--- DATASET EXTRACT ---
(* ===== verification/Guards.v ===== *)
(** * Requests the middleware does not guard, and replays it refuses

    Pass-through, rejected keys, large bodies, and stored payloads that are
    not replayed. *)
From S2P Require Import Prelude GoLib GoHttp Errors Record Store Effects Memstore Core CoreSpec.
From S2P Require Import Key StoredResponse Context Http Recorder RecorderSpec Problem Config.
From S2P Require Import Middleware MiddlewareSpec HttpClaims.
Import Time httpidem middleware.

(** The request passes the method, key and validator guards. *)
Definition guarded (cfg : config) (r : Request) (key : bytes) : Prop :=
  ToUpper (r_Method r) ∈ methods cfg ∧ KeyFromHeader (r_Header r) = inl key ∧
  (∀ f, keyValidator cfg = Some f → f key = true).

Lemma ServeHTTP_guarded {W} `{ResponseWriter W} cfg next (w : W) r b key :
  guarded cfg r key →
  ServeHTTP cfg next w r b =
  let '(res, r) := readBody r (maxRequestBody cfg) in
  match res with
  | inr err => WriteError cfg w r b 400 (err_reading_body err)
  | inl (body, true) =>
      if negb (bypassLargeBody cfg) then WriteError cfg w r b 413 ErrRequestBodyTooLarge else
      _ ← Warn "httpidem: request body exceeds MaxRequestBody; bypassing idempotency"
            (keyAttrs cfg [] key);
      serve next w (set_body r (MultiReader body (default (mkReader [] None) (r_Body r)))) b
  | inl (body, false) =>
      begin_and_act cfg next w
        (set_content_length (set_body r (mkReader body None)) (Z.of_nat (length body))) b key body
  end.
Proof.
  intros (Hm & Hk & Hv). unfold ServeHTTP. rewrite bool_decide_eq_true_2 by done.
  cbn [negb]. rewrite Hk.
  assert (match keyValidator cfg with Some f => negb (f key) | None => false end = false) as ->.
  { destruct (keyValidator cfg) as [f|]; [|done]. by rewrite (Hv f eq_refl). }
  done.
Qed.

Lemma set_body_same r rd : r_Body r = Some rd → set_body r rd = r.
Proof. destruct r. simpl. by intros ->. Qed.

Lemma set_body_twice r rd rd' : set_body (set_body r rd) rd' = set_body r rd'.
Proof. done. Qed.

Lemma readBody_large r rd max :
  r_Body r = Some rd → (0 ≤ max < max_int64)%Z → (max < Z.of_nat (length (rd_data rd)))%Z →
  ∃ body rest, readBody r max = (inl (body, true), set_body r rest) ∧ MultiReader body rest = rd.
Proof.
  intros Hb Hm Hlen. unfold readBody. rewrite Hb. unfold ReadAllLimited.
  rewrite i64_small by (unfold is_i64, max_int64, min_int64, two63 in *; lia).
  rewrite (proj2 (Z.leb_gt (max + 1) 0)), (proj2 (Z.leb_le (max + 1) _)) by lia.
  rewrite length_take. rewrite (proj2 (Z.ltb_lt _ _)) by lia.
  eexists _, _. split; [done|]. unfold MultiReader. simpl. rewrite take_drop. by destruct rd.
Qed.

(** A body above the limit never costs the client its data.  With
    BypassLargeBody the handler is run on the bare writer with exactly the
    request that arrived - the prefix read for the check and the unread
    rest joined again - and the store is not touched, only a warning logged;
    without it the answer is 413. *)
Theorem large_body {W S} `{ResponseWriter W} `{Store S} (cfg : config) (next : Handler) (w : W)
    (r : Request) (b : boxes) (key : bytes) (rd : reader) (wd : world S) :
  guarded cfg r key → r_Body r = Some rd → (0 ≤ maxRequestBody cfg < max_int64)%Z →
  (maxRequestBody cfg < Z.of_nat (length (rd_data rd)))%Z →
  if bypassLargeBody cfg
  then run (ServeHTTP cfg next w r b) wd =
       run (serve next w r b) (add_log (mkLog LevelWarn
         (bs "httpidem: request body exceeds MaxRequestBody; bypassing idempotency")
         (keyAttrs cfg [] key)) wd)
  else ∃ rest, run (ServeHTTP cfg next w r b) wd =
       run (WriteError cfg w (set_body r rest) b 413 ErrRequestBodyTooLarge) wd.
Proof.
  intros Hg Hb Hm Hlen. rewrite (ServeHTTP_guarded _ _ _ _ _ _ Hg).
  destruct (readBody_large r rd (maxRequestBody cfg) Hb Hm Hlen) as (body & rest & -> & Hmr).
  destruct (bypassLargeBody cfg); cbn [negb]; [|by exists rest].
  assert (default (mkReader [] None) (r_Body (set_body r rest)) = rest) as -> by done.
  rewrite Hmr, set_body_twice, (set_body_same r rd) by done.
  rewrite run_bind. done.
Qed.

Lemma i64_overflow z : (max_int64 < z ≤ max_int64 + two63)%Z → (i64 z < 0)%Z.
Proof.
  intros Hz. unfold max_int64, two63 in Hz. unfold i64.
  replace (z + two63)%Z with ((z + two63 - two64) + 1 * two64)%Z by lia.
  rewrite Z.mod_add by done. unfold two63, two64 in *. rewrite Z.mod_small; lia.
Qed.

(** C40. A stored payload that is too large for the configured limits, or
    that does not decode, is never replayed: the answer is a 500 problem
    without detail, and the handler is not run.  When the configured limit
    leaves no room for the overhead in an int, the sum wraps around and
    every payload is refused, those the middleware stored itself included. *)
Theorem replay_refused {S} `{Store S} (cfg : config) (w : response) (r : Request) (b : boxes)
    (scope key payload : bytes) (wd : world S) :
  errorWriter cfg = DefaultErrorWriter → fresh w → is_i64 (maxResponseBody cfg) →
  (maxResponseBody cfg + maxStoredResponseOverhead < Z.of_nat (length payload))%Z ∨
  (max_int64 < maxResponseBody cfg + maxStoredResponseOverhead)%Z ∨
  (∃ e, UnmarshalBinary payload = inr e) →
  ∃ s wd', run (writeReplay cfg w r b scope key payload) wd = ((s, Returned), wd') ∧
    w_store wd' = w_store wd ∧ rejection w 500 [] (hs_w s).
Proof.
  intros He Hw Hcfg Hbad. unfold writeReplay. set (limit := (_ + maxStoredResponseOverhead)%Z) in *.
  assert (∀ l err wd1, w_store wd1 = w_store wd →
    ∃ s wd', run (_ ← log l; WriteError cfg w r b 500 err) wd1 = ((s, Returned), wd') ∧
      w_store wd' = w_store wd ∧ rejection w 500 [] (hs_w s)) as Herr.
  { intros l err wd1 Hwd. rewrite run_bind. cbn [run log].
    destruct (WriteError_default cfg w r b 500 err (add_log l wd1) He Hw) as (s & -> & Hrej);
      [done..|]. by eexists s, _. }
  destruct (Z.ltb_spec (i64 limit) (Z.of_nat (length payload))) as [|Hle]; [by apply Herr|].
  destruct Hbad as [Hlong|[Hover|[e ->]]]; [..|by apply Herr].
  - destruct (Z.le_gt_cases limit max_int64) as [Hsmall|Hover].
    + rewrite i64_small in Hle by (unfold is_i64, limit, maxStoredResponseOverhead in *; lia). lia.
    + pose proof (i64_overflow limit) as Hneg.
      unfold is_i64, limit, maxStoredResponseOverhead, max_int64, two63 in *. lia.
  - pose proof (i64_overflow limit) as Hneg.
    unfold is_i64, limit, maxStoredResponseOverhead, max_int64, two63 in *. lia.
Qed.

Module ExampleLarge.

Definition cfg : config := BypassLargeBody true (MaxRequestBody 1 default_config).
Definition huge : config := MaxResponseBody max_int64 default_config.
Definition wd : world memstore.Store := mkWorld memstore.New (mkInstant 5%Z 5%Z) [] [] [].

Lemma is_guarded : guarded cfg ExampleRequest.req (bs "key-1").
Proof.
  split; [apply (bool_decide_unpack (ToUpper (r_Method ExampleRequest.req) ∈ methods cfg)); vm_compute; exact I|].
  split; [vm_compute; reflexivity|done].
Qed.

End ExampleLarge.

Lemma large_body_witness :
  run (ServeHTTP ExampleLarge.cfg ExampleFlow.handler ExampleFlow.w ExampleRequest.req
    (mkBoxes [] [])) ExampleLarge.wd =
  run (serve ExampleFlow.handler ExampleFlow.w ExampleRequest.req (mkBoxes [] []))
    (add_log (mkLog LevelWarn
      (bs "httpidem: request body exceeds MaxRequestBody; bypassing idempotency")
      (keyAttrs ExampleLarge.cfg [] (bs "key-1"))) ExampleLarge.wd).
Proof.
  apply (large_body ExampleLarge.cfg ExampleFlow.handler ExampleFlow.w ExampleRequest.req
    (mkBoxes [] []) (bs "key-1") (mkReader (bs "{}") None) ExampleLarge.wd).
  - exact ExampleLarge.is_guarded.
  - reflexivity.
  - split; vm_compute; [discriminate|reflexivity].
  - vm_compute. reflexivity.
Defined.

(** The largest limit refuses even a payload that decodes. *)
Lemma replay_refused_witness :
  UnmarshalBinary (marshal_ranging [] (mkStoredResponse 201 ∅ (bs "ok")))
    = inl (mkStoredResponse 201 ∅ (bs "ok")) ∧
  ∃ s wd', run (writeReplay ExampleLarge.huge ExampleFlow.w ExampleRequest.req (mkBoxes [] [])
      [] (bs "key-1") (marshal_ranging [] (mkStoredResponse 201 ∅ (bs "ok")))) ExampleLarge.wd
      = ((s, Returned), wd') ∧ rejection ExampleFlow.w 500 [] (hs_w s).
Proof.
  split; [vm_compute; reflexivity|].
  destruct (replay_refused ExampleLarge.huge ExampleFlow.w ExampleRequest.req (mkBoxes [] [])
    [] (bs "key-1") (marshal_ranging [] (mkStoredResponse 201 ∅ (bs "ok"))) ExampleLarge.wd)
    as (s & wd' & Hrun & _ & Hrej).
  - reflexivity.
  - exact ExampleFlow.is_fresh.
  - split; vm_compute; discriminate.
  - right; left. vm_compute. reflexivity.
  - by exists s, wd'.
Defined.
---
● WHAT TO WORK ON:
Go through the records above and copy every line with the word "UnmarshalBinary".

● SOLUTION TO THIS EXERCISE:
  (∃ e, UnmarshalBinary payload = inr e) →
  UnmarshalBinary (marshal_ranging [] (mkStoredResponse 201 ∅ (bs "ok")))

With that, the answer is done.